Lemma row_key_head lane lanes types row v :
  row_fits (lane :: lanes) types row -> lane_cell lane row = Some (types lane, v) ->
  exists rest, row_key (lane :: lanes) row =
    (match v with None => null_rank (lane_nulls lane) | Some _ => 0%Z end) :: rest.
Proof.
  intros _ Hc. unfold row_key. cbn [mbind list_bind]. rewrite Hc. cbn.
  destruct v; cbn; eauto.
Qed.

Lemma nulls_grouped lane lanes types x y :
  row_fits (lane :: lanes) types x -> row_fits (lane :: lanes) types y ->
  row_le (row_key (lane :: lanes)) x y ->
  match lane_nulls lane with
  | NullsFirst => key_null lane y -> key_null lane x
  | NullsLast => key_null lane x -> key_null lane y
  end.
Proof.
  intros Hx Hy Hle.
  pose proof (proj1 (proj1 (Forall_cons _ _ _) Hx)) as (_ & a & Ha).
  pose proof (proj1 (proj1 (Forall_cons _ _ _) Hy)) as (_ & b & Hb).
  destruct (row_key_head lane lanes types x a Hx Ha) as [rx Hkx].
  destruct (row_key_head lane lanes types y b Hy Hb) as [ry Hky].
  unfold row_le in Hle. rewrite Hkx, Hky in Hle. unfold key_null. rewrite Ha, Hb. cbn in Hle.
  destruct (lane_nulls lane), a, b; cbn in Hle; naive_solver.
Qed.

(** ** Claims *)

(** The row comparison is a total preorder given by integer keys.  On
    rows whose key columns have comparable types it never panics and equals
    the lexicographic comparison of [row_key], in which a NULL is outside
    every value on the declared side whatever the direction, and a float
    stands for its sign-and-magnitude total order (so NaN equals itself and
    negative zero precedes zero). *)
Theorem compare_rows_by_key (lanes : list SortLane) (types : SortLane -> DataType)
  (l m r : RecordBatch) :
  row_fits lanes types l -> row_fits lanes types m -> row_fits lanes types r ->
  compare_rows l r lanes = Some (lex (row_key lanes l) (row_key lanes r)) /\
  compare_rows r l lanes = CompOpp <$> compare_rows l r lanes /\
  (compare_rows l m lanes <> Some Gt -> compare_rows m r lanes <> Some Gt ->
   compare_rows l r lanes <> Some Gt) /\
  (forall width bits, (0 < width -> 0 <= bits < 2 ^ width ->
   flip width bits = total_key width bits + 2 ^ (width - 1))%Z).
Proof.
  intros Hl Hm Hr. rewrite !(compare_rows_key lanes types) by done. cbn.
  split_and!; [done|by rewrite lex_antisym| |apply flip_total_key].
  intros H1 H2 [= H3]. eapply (lex_trans _ (row_key lanes m)); [| |exact H3]; intros E; [by rewrite E in H1|by rewrite E in H2].
Qed.
(** ** Shared config checks *)

Definition invalid_config (node : NodeConfig) (field : string) : NodeGraphError :=
  with_field_path
    (graph_error Code.InvalidConfig (Some (node_id node))
       ("node config field " +:+ field +:+ " is missing or invalid")) field.

(** [parse_config::<T>]; [from_value] is the deserialiser of [T]. *)
Definition parse_config {T} (from_value : json -> option T) (node : NodeConfig)
  (required : list (string * bool)) (optional : list string) : Graph T :=
  object ← ok_or (as_object (config node))
    (graph_error Code.InvalidConfig (Some (node_id node)) "node config must be an object");
  let allowed := required.*1 ++ optional in
  try! each (fun e => if bool_decide (e.1 ∈ allowed) then Ok tt else Err (invalid_config node e.1))
    object;
  try! each (fun r => if r.2 && negb (bool_decide (is_Some (json_get object r.1)))
                      then Err (invalid_config node r.1) else Ok tt) required;
  ok_or (from_value (config node))
    (graph_error Code.InvalidConfig (Some (node_id node))
       "node config has an invalid field shape or primitive type").

Definition validate_name (node : NodeConfig) (value field : string) : Graph unit :=
  try! validate_string value (Some (node_id node)) field;
  if is_blank value then Err (invalid_config node field) else Ok tt.

Definition validate_column (node : NodeConfig) (column : ColumnId) (field : string) : Graph unit :=
  if is_nil column then Err (invalid_config node field) else Ok tt.

(** One iteration of the loop of [validate_columns]. *)
Definition unique_column (node : NodeConfig) (field : string) (unique : gset ColumnId)
  (column : ColumnId) : Graph (gset ColumnId) :=
  try! validate_column node column field;
  if decide (column ∈ unique) then Err (invalid_config node field) else Ok ({[column]} ∪ unique).
Definition validate_columns (node : NodeConfig) (columns : list ColumnId) (field : string) : Graph unit :=
  (fun _ => tt) <$> fold_result (unique_column node field) ∅ columns.
(** One edge: the tables of outgoing and incoming edges. *)
Definition connect_edge (ds : gmap NodeId NodeDefinition) (st : EdgeTable * EdgeTable) (edge : NodeEdge)
  : Graph (EdgeTable * EdgeTable) :=
  let '(outgoing, incoming) := st in
  from_definition ← ok_or (ds !! from_node edge)
    (graph_error Code.InvalidTopology (Some (from_node edge)) "edge source node is absent");
  to_definition ← ok_or (ds !! to_node edge)
    (graph_error Code.InvalidTopology (Some (to_node edge)) "edge target node is absent");
  if negb (bool_decide (port (edge_from edge) ∈ output_ports from_definition))
  then Err (graph_error Code.InvalidPort (Some (from_node edge)) "edge source port is not declared") else
  if negb (bool_decide (port (edge_to edge) ∈ input_ports to_definition))
  then Err (graph_error Code.InvalidPort (Some (to_node edge)) "edge target port is not declared") else
  if (from_node edge =? to_node edge)%N
  then topology (Some (from_node edge)) "self-edge is not supported" else
  out ← ok_or (outgoing !! from_node edge)
    (graph_error Code.Internal (Some (from_node edge)) "resolved outgoing node is absent");
  inc ← ok_or (incoming !! to_node edge)
    (graph_error Code.Internal (Some (to_node edge)) "resolved incoming node is absent");
  Ok (<[from_node edge := out ++ [edge]]> outgoing, <[to_node edge := inc ++ [edge]]> incoming).

Definition check_degrees (ds : gmap NodeId NodeDefinition) (outgoing incoming : EdgeTable)
  (node : NodeConfig) : Graph unit :=
  definition ← ok_or (ds !! node_id node)
    (graph_error Code.Internal (Some (node_id node)) "resolved node definition is absent");
  inc ← ok_or (incoming !! node_id node)
    (graph_error Code.Internal (Some (node_id node)) "resolved incoming node is absent");
  out ← ok_or (outgoing !! node_id node)
    (graph_error Code.Internal (Some (node_id node)) "resolved outgoing node is absent");
  let in_count := len inc in
  let out_count := len out in
  if (is_source definition && negb (in_count =? 0)
      || negb (is_source definition) && negb (in_count =? 1)
      || is_output definition && negb (out_count =? 0)
      || negb (is_output definition) && negb (out_count =? 1))%N
  then topology (Some (node_id node)) "Phase-1 graph must be one connected linear path"
  else Ok tt.

(** The loop from the source to the output.  [None] is fuel exhaustion. *)
Fixpoint walk (fuel : nat) (outgoing : EdgeTable) (output current : NodeId) (visited : gset NodeId)
  : option (Graph (gset NodeId)) :=
  match fuel with
  | 0 => None
  | S fuel =>
      if decide (current ∈ visited) then Some (topology (Some current) "graph contains a cycle") else
      let visited := {[current]} ∪ visited in
      if (current =? output)%N then Some (Ok visited) else
      match (edges ← outgoing !! current; head edges) with
      | Some edge => walk fuel outgoing output (to_node edge) visited
      | None => Some (topology (Some current) "path terminates before output")
      end
  end.

Definition check_path (g : NodeGraph) (outgoing : EdgeTable) : Graph unit :=
  visited ← default (topology None "walk fuel exhausted")
    (walk (S (length (graph_nodes g))) outgoing (output_node_id g) (source_node_id g) ∅);
  if negb (N.of_nat (size visited) =? len (graph_nodes g))%N
  then topology None "graph contains disconnected nodes or an alternate path"
  else Ok tt.

Definition validated_configs (r : NodeRegistry) (g : NodeGraph)
  : Graph (gmap NodeId ValidatedNodeConfig) :=
  try! validate_basic g;
  if (len (graph_nodes g) <? 2)%N then topology None "graph must contain a source and output" else
  st ← fold_result (resolve_node r) (mkResolved ∅ ∅ 0 0) (merge_sort node_le (graph_nodes g));
  let ds := node_definitions st in
  if negb (source_count st =? 1)%N || negb (output_count st =? 1)%N
  then topology None "graph must contain exactly one source and one output" else
  source_definition ← ok_or (ds !! source_node_id g)
    (graph_error Code.InvalidTopology (Some (source_node_id g)) "declared source node is absent");
  if negb (is_source source_definition)
  then topology (Some (source_node_id g)) "declared source node is not a source" else
  output_definition ← ok_or (ds !! output_node_id g)
    (graph_error Code.InvalidTopology (Some (output_node_id g)) "declared output node is absent");
  if negb (is_output output_definition)
  then topology (Some (output_node_id g)) "declared output node is not an output" else
  tables ← fold_result (connect_edge ds) (empty_table g, empty_table g) (edges g);
  let '(outgoing, incoming) := tables in
  try! each (check_degrees ds outgoing incoming) (graph_nodes g);
  try! check_path g outgoing;
  Ok (node_configs st).

(** [NodeGraph::validate] *)
Definition graph_validate (r : NodeRegistry) (g : NodeGraph) : Graph unit :=
  (fun _ => tt) <$> validated_configs r g.

(** ** The canonical document *)

(** [Map::insert]: an existing key keeps its place. *)
Fixpoint map_insert (key : string) (value : json) (entries : list (string * json))
  : list (string * json) :=
  match entries with
  | [] => [(key, value)]
  | e :: entries =>
      if decide (e.1 = key) then (key, value) :: entries else e :: map_insert key value entries
  end.

Fixpoint canonicalize_json (value : json) : json :=
  match value with
  | JObject entries =>
      JObject (foldl (fun normalized e => map_insert e.1 e.2 normalized) []
        (merge_sort key_le ((fun e => (e.1, canonicalize_json e.2)) <$> entries)))
  | JArray items => JArray (canonicalize_json <$> items)
  | other => other
  end.
(** ** Identities that repeat make a cycle

    The collision check compares a derived identity with product identities
    and last steps only.  A repetition it misses overwrites an earlier plan
    node, and the chain then leads back into itself. *)

Lemma insert_all_notin {V} (l : list (N * V)) : forall (m : gmap N V) x,
  x ∉ l.*1 -> insert_all m l !! x = m !! x.
Proof.
  induction l as [|[y v] l IH]; intros m x Hx; [done|]. rewrite insert_all_cons.
  rewrite fmap_cons, not_elem_of_cons in Hx. destruct Hx as [Hne Hx].
  rewrite IH by done. cbn. by rewrite lookup_insert_ne.
Qed.
Lemma insert_all_last {V} (m : gmap N V) l1 x v l2 :
  x ∉ l2.*1 -> insert_all m (l1 ++ (x, v) :: l2) !! x = Some v.
Proof.
  intros Hx. rewrite insert_all_app, insert_all_cons, insert_all_notin by done. apply lookup_insert_eq.
Qed.
Lemma insert_all_list_to_map {V} (l : list (N * V)) :
  NoDup l.*1 -> insert_all ∅ l = list_to_map l.
Proof.
  intros Hnd. apply map_eq. intros x. destruct (decide (x ∈ l.*1)) as [Hx|Hx].
  - apply list_elem_of_fmap in Hx as ([y v] & -> & Hin). cbn.
    rewrite (elem_of_list_to_map_1 _ _ _ Hnd Hin).
    apply list_elem_of_split in Hin as (l1 & l2 & ->). apply insert_all_last.
    rewrite fmap_app, fmap_cons in Hnd. apply NoDup_app in Hnd as (_ & _ & [? _]%NoDup_cons). done.
  - rewrite insert_all_notin, lookup_empty by done. symmetry. by apply not_elem_of_list_to_map_1.
Qed.

Lemma topo_rank ns l :
  TopoOrder ns l -> exists rank : PlanNodeId -> nat, forall v i, i ∈ ins ns v -> rank i < rank v.
Proof.
  intros [Hnd Hall Hbefore]. exists (fun v => from_option fst 0 (list_find (fun x => x = v) l)).
  intros v i Hi. assert (v ∈ l) as Hv.
  { apply Hall. unfold ins in Hi. destruct (ns !! v); [eauto|]. by apply not_elem_of_nil in Hi. }
  apply list_elem_of_split in Hv as (l1 & l2 & Hl). pose proof (Hbefore l1 v l2 i Hl Hi) as Hi1.
  assert (list_find (fun x => x = v) l = Some (length l1, v)) as ->.
  { apply list_find_Some. rewrite Hl. split_and!; [by apply list_lookup_middle|done|].
    intros j y Hj Hlt ->. rewrite Hl in Hnd. apply NoDup_app in Hnd as (_ & Hd & _).
    apply (Hd v); [|left]. eapply list_elem_of_lookup_2. by rewrite <- (lookup_app_l l1 (v :: l2)). }
  apply list_elem_of_lookup_1 in Hi1 as [k Hk]. pose proof (lookup_lt_Some _ _ _ Hk).
  destruct (list_find (fun x => x = i) l) as [[j y]|] eqn:Hf; cbn; [|lia].
  apply list_find_Some in Hf as (_ & _ & Hmin). apply Nat.nle_gt. intros Hle.
  apply (Hmin k i); [rewrite Hl; by rewrite lookup_app_l|lia|done].
Qed.

Section repeated.
Context (l : list Lowered) (rank : PlanNodeId -> nat).
Context (Hrank : forall v i, i ∈ ins (insert_all ∅ (chain None l)) v -> rank i < rank v).

Lemma chain_ranks s : forall q e,
  l = q ++ e :: s -> NoDup (l_id <$> s) -> forall z, z ∈ l_id <$> s -> rank (l_id e) < rank z.
Proof.
  induction s as [|f s IH]; intros q e Hl Hnd z Hz; [by apply not_elem_of_nil in Hz|].
  rewrite fmap_cons in Hnd, Hz. apply NoDup_cons in Hnd as [Hf Hnd].
  assert (rank (l_id e) < rank (l_id f)) as Hef.
  { apply Hrank. unfold ins. rewrite Hl.
    replace (q ++ e :: f :: s) with ((q ++ [e]) ++ f :: s) by (by rewrite <- app_assoc).
    rewrite chain_app. cbn [chain]. rewrite insert_all_last by (by rewrite chain_ids). cbn.
    rewrite id_after_app. left. }
  apply elem_of_cons in Hz as [->|Hz]; [done|]. etrans; [exact Hef|].
  apply (IH (q ++ [e]) f); [by rewrite <- app_assoc|done|done].
Qed.

Lemma chain_NoDup s : forall q, l = q ++ s -> NoDup (l_id <$> s).
Proof.
  induction s as [|e s IH]; intros q Hl; [constructor|]. rewrite fmap_cons, NoDup_cons.
  assert (NoDup (l_id <$> s)) as Hs by (apply (IH (q ++ [e])); by rewrite <- app_assoc).
  split; [|done]. intros He. pose proof (chain_ranks s q e Hl Hs (l_id e) He). lia.
Qed.
End repeated.

Lemma acyclic_ids_distinct hash_iter `{!HashIter hash_iter} root l plan :
  plan_new hash_iter root (insert_all ∅ (chain None l)) = Ok plan ->
  plan = mkPlan PLAN_VERSION root (insert_all ∅ (chain None l)) /\ PlanOk plan /\ NoDup (l_id <$> l).
Proof.
  intros ([] & Hv & [= <-])%bind_Ok. apply plan_validate_Ok in Hv; [|done].
  split; [done|]. split; [done|]. destruct (plan_ok_acyclic _ Hv) as [o Ho]. cbn [nodes] in Ho.
  destruct (topo_rank _ _ Ho) as [rank Hrank]. by apply (chain_NoDup l rank Hrank l []).
Qed.

(** ** Derived identities *)

Lemma internal_low k : (k < 2 ^ 16)%N -> N.land k (N.lxor (2 ^ 128 - 1) 0xFFFF) = 0%N.
Proof.
  intros Hk. rewrite <- (N.mod_small k (2 ^ 16)) by done. rewrite <- N.land_ones, <- N.land_assoc.
  change (N.land (N.ones 16) (N.lxor (2 ^ 128 - 1) 65535)) with 0%N. apply N.land_0_r.
Qed.

Lemma internal_masked j k :
  (k < 2 ^ 16)%N ->
  N.land (internal_plan_node_id j k) (N.lxor (2 ^ 128 - 1) 0xFFFF) =
  N.land j (N.lxor (2 ^ 128 - 1) 0xFFFF).
Proof.
  intros Hk. unfold internal_plan_node_id. rewrite !N.land_lor_distr_l, (internal_low k Hk), N.lor_0_r.
  rewrite <- N.land_assoc, N.land_diag.
  change (N.land 32768 (N.lxor (2 ^ 128 - 1) 65535)) with 0%N. apply N.lor_0_r.
Qed.

(** The block of [j] starts at the identity every node with the same upper
    bits derives first. *)
Lemma internal_shared i j k :
  (k < 2 ^ 16)%N -> internal_plan_node_id j k = i ->
  internal_plan_node_id i 0 = internal_plan_node_id j 0.
Proof.
  intros Hk <-. unfold internal_plan_node_id at 1 3. by rewrite internal_masked.
Qed.

Lemma lower_steps_first node s steps l :
  steps <> [] -> lower_steps node s (ordinals steps) = Ok l ->
  internal_plan_node_id node 0 ∈ l_id <$> l.
Proof.
  intros Hne Hids%lower_steps_ids. rewrite Hids. destruct steps as [|c steps]; [done|].
  rewrite imap_cons, fmap_cons. left.
Qed.

Lemma lower_steps_internal node s steps l e :
  lower_steps node s (ordinals steps) = Ok l -> e ∈ l ->
  exists k, (k < 2 ^ 16)%N /\ l_id e = internal_plan_node_id node k.
Proof.
  intros Hids%lower_steps_ids He. apply (list_elem_of_fmap_2 l_id) in He. rewrite Hids in He.
  apply list_elem_of_fmap in He as ([k c] & -> & Hk). apply elem_of_lookup_imap in Hk as (n & c' & [= -> ->] & _).
  eexists. split; [|done]. apply N.mod_lt. done.
Qed.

What is needed:
As the answer, set down only the lines from the data above between the one holding "Lemma chain_ranks s" and the one holding "assert (NoDup (l_id", inclusive, exactly as they read.

Reply:
Lemma chain_ranks s : forall q e,
  l = q ++ e :: s -> NoDup (l_id <$> s) -> forall z, z ∈ l_id <$> s -> rank (l_id e) < rank z.
Proof.
  induction s as [|f s IH]; intros q e Hl Hnd z Hz; [by apply not_elem_of_nil in Hz|].
  rewrite fmap_cons in Hnd, Hz. apply NoDup_cons in Hnd as [Hf Hnd].
  assert (rank (l_id e) < rank (l_id f)) as Hef.
  { apply Hrank. unfold ins. rewrite Hl.
    replace (q ++ e :: f :: s) with ((q ++ [e]) ++ f :: s) by (by rewrite <- app_assoc).
    rewrite chain_app. cbn [chain]. rewrite insert_all_last by (by rewrite chain_ids). cbn.
    rewrite id_after_app. left. }
  apply elem_of_cons in Hz as [->|Hz]; [done|]. etrans; [exact Hef|].
  apply (IH (q ++ [e]) f); [by rewrite <- app_assoc|done|done].
Qed.

Lemma chain_NoDup s : forall q, l = q ++ s -> NoDup (l_id <$> s).
Proof.
  induction s as [|e s IH]; intros q Hl; [constructor|]. rewrite fmap_cons, NoDup_cons.
  assert (NoDup (l_id <$> s)) as Hs by (apply (IH (q ++ [e])); by rewrite <- app_assoc).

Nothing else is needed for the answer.